I think people's brains are often wired in many different ways. Some people are great with maths, hopeless with words and vice versa. Some people are great with dates, others hopeless

It's not just about whether people can remember. Even if people can remember dates, I'm not seeing why they should. Choosing to feel sad on the anniversary of something bad happening seems an utterly bizarre approach to life. (Or is it the case that people attach the feeling to the date and can't avoid the association? That seems odd to me, but I suppose it's possible. Why the date? Why not attach the feeling to whoever was reading the 6 o'clock news that day, and be sad every time you see them. Or to the place where you or they were, and be said every time you're there. Attaching feelings to a date seems random, to me.)

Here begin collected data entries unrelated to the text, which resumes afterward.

(* ===== verification/Ldap.v ===== *)
(** * LDAP: [src/pkg/ldap], [src/controller/ldap]

    The client library (filters, distinguished names, the connection) is the
    class [Goldap]; the file holds what Harbor does with it: filters from names,
    users and groups from entries. *)

From S2P Require Import Prelude GoErrors GoStrings Orm Users.
From S2P Require ProjectStore.

Open Scope Z_scope.
Local Open Scope harbor_scope.

(** ** The library *)

(** An entry of a search result: its name and its attributes. *)
Record Entry := mkEntry { en_DN : string; en_Attributes : list (string * list string) }.

Class Goldap := {
  Filter : Type;
  CompileFilter : string → option Filter;
  DecompileFilter : Filter → result string;
  FilterAnd : Filter → Filter → Filter;
  FilterOr : Filter → Filter → Filter;
  EscapeFilter : string → string;
  DN : Type;
  ParseDN : string → result DN;
  AncestorOf : DN → DN → bool;
  DN_Equal : DN → DN → bool;
  (** The server: connecting, binding, searching below a name. *)
  Dial : option error;
  ldap_Bind : string → string → option error;
  ldap_Search : string → string → list string → result (list Entry);
  IsNetworkError : error → bool;
  IsInvalidCredentials : error → bool;
  IsNoSuchObject : error → bool;
}.

(** ** Settings and results *)

Record LdapConf := mkLdapConf {
  lc_SearchDn : string; lc_SearchPassword : string; lc_BaseDn : string; lc_Filter : string; lc_UID : string }.
Record GroupConf := mkGroupConf {
  gc_BaseDN : string; gc_Filter : string; gc_NameAttribute : string; gc_AdminDN : string; gc_MembershipAttribute : string }.
Definition empty_group_conf : GroupConf := mkGroupConf EmptyString EmptyString EmptyString EmptyString EmptyString.

(** [src/pkg/ldap/model/ldap.go] *)
Record LdapUser := mkLdapUser {
  lu_Username : string; lu_Email : string; lu_Realname : string; lu_DN : string; lu_GroupDNList : list string }.
Record LdapGroup := mkLdapGroup { lg_Name : string; lg_Dn : string }.

Definition ErrNotFound : error := PlainError "entity not found".
Definition ErrEmptyPassword : error := PlainError "empty password".
Definition ErrInvalidCredential : error := PlainError "invalid credential".
Definition ErrLDAPServerTimeout : error := PlainError "ldap server network timeout".
Definition ErrLDAPPingFail : error := PlainError "fail to ping LDAP server".
Definition ErrDNSyntax : error := PlainError "invalid DN syntax".
Definition ErrInvalidFilter : error := PlainError "invalid filter syntax".
Definition ErrEmptySearchDN : error := PlainError "empty search dn".

Section ldap.
Context {G : Goldap}.

(** ** Filters: [filter.go] *)

Definition FilterBuilder : Type := option Filter.

Definition filter_And (f g : FilterBuilder) : FilterBuilder :=
  match f, g with None, _ => g | _, None => f | Some a, Some b => Some (FilterAnd a b) end.
Definition filter_Or (f g : FilterBuilder) : FilterBuilder :=
  match f, g with None, _ => g | _, None => f | Some a, Some b => Some (FilterOr a b) end.
Definition filter_String (f : FilterBuilder) : result string :=
  match f with None => Ok EmptyString | Some p => DecompileFilter p end.

Definition normalizeFilter (filter : string) : string :=
  let nor := TrimSpace filter in
  if nor == EmptyString then nor
  else if HasPrefix nor "(" && HasSuffix nor ")" then nor
  else "(" +:+ nor +:+ ")".

Definition NewFilterBuilder (filter : string) : result FilterBuilder :=
  let f := normalizeFilter filter in
  if TrimSpace f == EmptyString then Ok None
  else match CompileFilter f with Some p => Ok (Some p) | None => Err ErrInvalidFilter end.

(** The filter of the settings, and an attribute that has a value; an empty value
    is any. *)
Definition search_filter (orig attr value : string) : result string :=
  match NewFilterBuilder orig with
  | Err e => Err e
  | Ok o =>
      match NewFilterBuilder ("(" +:+ attr +:+ "=" +:+ (if value == EmptyString then "*" else value) +:+ ")") with
      | Err e => Err e
      | Ok u => filter_String (filter_And o u)
      end
  end.

Definition createUserSearchFilter (origFilter ldapUID username : string) : result string :=
  search_filter origFilter ldapUID (EscapeFilter username).

Definition createGroupSearchFilter (baseFilter groupName groupNameAttr : string) : result string :=
  search_filter baseFilter (EscapeFilter (if groupNameAttr == EmptyString then "cn" else groupNameAttr)) (EscapeFilter groupName).

(** ** Sessions: [ldap.go] *)

Section session.
Context (basicCfg : LdapConf) (groupCfg : GroupConf).

(** Every search binds the account of the settings first. *)
Definition SearchLdapAttribute (baseDN filter : string) (attributes : list string) : result (list Entry) :=
  match ldap_Bind (lc_SearchDn basicCfg) (lc_SearchPassword basicCfg) with
  | Some e => Err (PlainError ("can not bind search dn, error: " +:+ error_string e))
  | None =>
      let filter := normalizeFilter filter in
      if filter == EmptyString then Err ErrInvalidFilter
      else match CompileFilter filter with
           | None => Err ErrInvalidFilter
           | Some _ => ldap_Search baseDN filter attributes
           end
  end.

Definition SearchLdap (filter : string) : result (list Entry) :=
  let lowerUID := ProjectStore.ToLower (lc_UID basicCfg) in
  let base := ["uid"; "cn"; "mail"; "email"] in
  let attributes := if bool_decide (lowerUID ∈ base) then base else base ++ [lc_UID basicCfg] in
  SearchLdapAttribute (lc_BaseDn basicCfg) filter (attributes ++ [TrimSpace (gc_MembershipAttribute groupCfg)]).

(** One attribute of an entry: the first case that its name matches. *)
Definition read_attribute (u : LdapUser) (attr : string * list string) : LdapUser :=
  match attr.2 with
  | [] => u
  | v :: _ =>
      let val := TrimSpace v in
      let name := ProjectStore.ToLower attr.1 in
      if name == ProjectStore.ToLower (lc_UID basicCfg)
      then mkLdapUser val (lu_Email u) (lu_Realname u) (lu_DN u) (lu_GroupDNList u)
      else if (name == "uid") || (name == "cn")
      then mkLdapUser (lu_Username u) (lu_Email u) val (lu_DN u) (lu_GroupDNList u)
      else if (name == "mail") || (name == "email")
      then mkLdapUser (lu_Username u) val (lu_Realname u) (lu_DN u) (lu_GroupDNList u)
      else if name == ProjectStore.ToLower (gc_MembershipAttribute groupCfg)
      then mkLdapUser (lu_Username u) (lu_Email u) (lu_Realname u) (lu_DN u) (lu_GroupDNList u ++ map TrimSpace attr.2)
      else u
  end.

Definition user_of_entry (e : Entry) : LdapUser :=
  let u := foldl read_attribute (mkLdapUser EmptyString EmptyString EmptyString EmptyString []) (en_Attributes e) in
  mkLdapUser (lu_Username u) (lu_Email u) (lu_Realname u) (en_DN e) (lu_GroupDNList u).

Definition SearchUser (username : string) : result (list LdapUser) :=
  match createUserSearchFilter (lc_Filter basicCfg) (lc_UID basicCfg) username with
  | Err e => Err e
  | Ok filter => match SearchLdap filter with Err e => Err e | Ok es => Ok (map user_of_entry es) end
  end.

Definition groupBaseDN : string := if gc_BaseDN groupCfg == EmptyString then lc_BaseDn basicCfg else gc_BaseDN groupCfg.

Definition UnderBaseDN (baseDN childDN : string) : result bool :=
  match ParseDN (ProjectStore.ToLower baseDN), ParseDN (ProjectStore.ToLower childDN) with
  | Err e, _ => Err e
  | _, Err e => Err e
  | Ok b, Ok c => Ok (AncestorOf b c || DN_Equal b c)
  end.

(** The first entry, named by its first attribute. *)
Definition group_of_entries (groupDN : string) (es : list Entry) : list LdapGroup :=
  match es with
  | [] => []
  | e :: _ => [mkLdapGroup (match en_Attributes e with (_, v :: _) :: _ => v | _ => groupDN end) (en_DN e)]
  end.

Definition searchGroup (groupDN filter gName groupNameAttribute : string) : result (list LdapGroup) :=
  match UnderBaseDN groupBaseDN groupDN with
  | Err e => Err e
  | Ok false => Ok []
  | Ok true =>
      match createGroupSearchFilter filter gName groupNameAttribute with
      | Err e => Err e
      | Ok f => match SearchLdapAttribute groupDN f [groupNameAttribute] with
                | Err e => Err e
                | Ok es => Ok (group_of_entries groupDN es)
                end
      end
  end.

Definition SearchGroupByName (groupName : string) : result (list LdapGroup) :=
  searchGroup (gc_BaseDN groupCfg) (gc_Filter groupCfg) groupName (gc_NameAttribute groupCfg).

Definition SearchGroupByDN (groupDN : string) : result (list LdapGroup) :=
  match ParseDN groupDN with
  | Err _ => Err ErrDNSyntax
  | Ok _ =>
      match searchGroup groupDN (gc_Filter groupCfg) EmptyString (gc_NameAttribute groupCfg) with
      | Err e => if IsNoSuchObject e then Err ErrNotFound else Err e
      | Ok l => Ok l
      end
  end.
End session.

(** [TestConfig]: an error of the bind other than wrong credentials is ignored. *)
Definition TestConfig (cfg : LdapConf) : result unit :=
  match Dial with
  | Some e => Err (if IsNetworkError e then ErrLDAPServerTimeout else ErrLDAPPingFail)
  | None =>
      if lc_SearchDn cfg == EmptyString then Err ErrEmptySearchDN
      else match ldap_Bind (lc_SearchDn cfg) (lc_SearchPassword cfg) with
           | Some e => if IsInvalidCredentials e then Err ErrInvalidCredential else Ok tt
           | None => Ok tt
           end
  end.

(** ** [src/controller/ldap/controller.go] and [src/pkg/ldap/manager.go] *)

Section controller.
Context (LDAPConf_ : result LdapConf) (LDAPGroupConf : result GroupConf).

(** Without group settings a session has empty ones. *)
Definition ldapConfigs : result (LdapConf * GroupConf) :=
  match LDAPConf_ with
  | Err e => Err e
  | Ok cfg => Ok (cfg, match LDAPGroupConf with Ok g => g | Err _ => empty_group_conf end)
  end.

Definition opened {A} (f : LdapConf → GroupConf → result A) : result A :=
  match ldapConfigs with
  | Err e => Err e
  | Ok (cfg, groupCfg) => match Dial with Some e => Err e | None => f cfg groupCfg end
  end.

(** The names of the entries are left out. *)
Definition ldap_ctl_SearchUser (username : string) : result (list LdapUser) :=
  opened (λ cfg groupCfg,
    match SearchUser cfg groupCfg username with
    | Err e => Err e
    | Ok l => Ok (map (λ u, mkLdapUser (lu_Username u) (lu_Email u) (lu_Realname u) EmptyString (lu_GroupDNList u)) l)
    end).

Definition ldap_ctl_SearchGroup (groupName groupDN : string) : result (list LdapGroup) :=
  opened (λ cfg groupCfg,
    if negb (groupName == EmptyString) then SearchGroupByName cfg groupCfg groupName
    else if negb (groupDN == EmptyString)
    then match ParseDN groupDN with
         | Err e => Err (PlainError ("invalid DN: " +:+ error_string e))
         | Ok _ => SearchGroupByDN cfg groupCfg groupDN
         end
    else Ok []).

(** [Ping]: the stored password when none is given. *)
Definition defaultPassword (auth_mode : result string) : result string :=
  match auth_mode with
  | Err e => Err e
  | Ok mode =>
      if mode == "ldap_auth"
      then match LDAPConf_ with
           | Err e => Err e
           | Ok c => if lc_SearchPassword c == EmptyString then Err ErrEmptyPassword else Ok (lc_SearchPassword c)
           end
      else Err ErrEmptyPassword
  end.

Definition ldap_ctl_Ping (auth_mode : result string) (cfg : LdapConf) : result unit :=
  if lc_SearchPassword cfg == EmptyString
  then match defaultPassword auth_mode with
       | Err e => Err e
       | Ok pwd => if pwd == EmptyString then Err ErrEmptyPassword
                   else TestConfig (mkLdapConf (lc_SearchDn cfg) pwd (lc_BaseDn cfg) (lc_Filter cfg) (lc_UID cfg))
       end
  else TestConfig cfg.

(** One name to import: what is reported when it fails. *)
Definition import_one (cfg : LdapConf) (groupCfg : GroupConf) (OnBoardUser : User → M UserDB User) (uid : string)
  : M UserDB (option (string * string)) :=
  if uid == EmptyString then mret (Some (uid, "empty_uid"))
  else match SearchUser cfg groupCfg uid with
       | Err _ => mret (Some (uid, "failed_search_user"))
       | Ok [] => mret (Some (uid, "unknown_user"))
       | Ok (lu :: _) =>
           r ← try (OnBoardUser (mkUser 0 (lu_Username lu) (lu_Email lu) EmptyString EmptyString (lu_Realname lu) EmptyString
                      false false EmptyString EmptyString false []));
           mret (match r with
                 | Ok u => if us_ID u <=? 0 then Some (uid, "failed to import user: " +:+ uid) else None
                 | Err _ => Some (uid, "failed to import user: " +:+ uid)
                 end)
       end.

Fixpoint import_all (cfg : LdapConf) (groupCfg : GroupConf) (OnBoardUser : User → M UserDB User) (l : list string)
  : M UserDB (list (string * string)) :=
  match l with
  | [] => mret []
  | uid :: l =>
      r ← import_one cfg groupCfg OnBoardUser uid;
      rest ← import_all cfg groupCfg OnBoardUser l;
      mret (match r with Some f => f :: rest | None => rest end)
  end.

Definition ImportUser (OnBoardUser : User → M UserDB User) (l : list string) : M UserDB (list (string * string)) :=
  match opened (λ cfg groupCfg, Ok (cfg, groupCfg)) with
  | Err e => fail e
  | Ok (cfg, groupCfg) => import_all cfg groupCfg OnBoardUser l
  end.
End controller.
End ldap.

(As an example of choosing not to remember a date despite being able to, I can remember my birthday, but as I don't celebrate it I have often woken up on the day not aware it's my birthday, until I get an unwelcome reminder from someone/somewhere.)

HermioneAndMsJones · 11/01/2018 12:46

Why are you setting him a “challenge” to remember when you could just tell him and presumably (if he is not a total arse) have the support and sympathy you crave?
Confused
Why should anyone treat their partner as child??
It’s not a challenge to want to support your partner. It’s not a challenge either to remember the death of one of their parent JUST A YEAR after it happens, esp as said partner has been talking about it jstfa week before that.
And it shouldn’t be necessary to ask for support each and every single time you need some. Some occasions will be more obvious than others and surely that one is??
I mean the OP’s friends know she will need the support so why is her l’arrêtent, who is living with her all the time, not seeing it??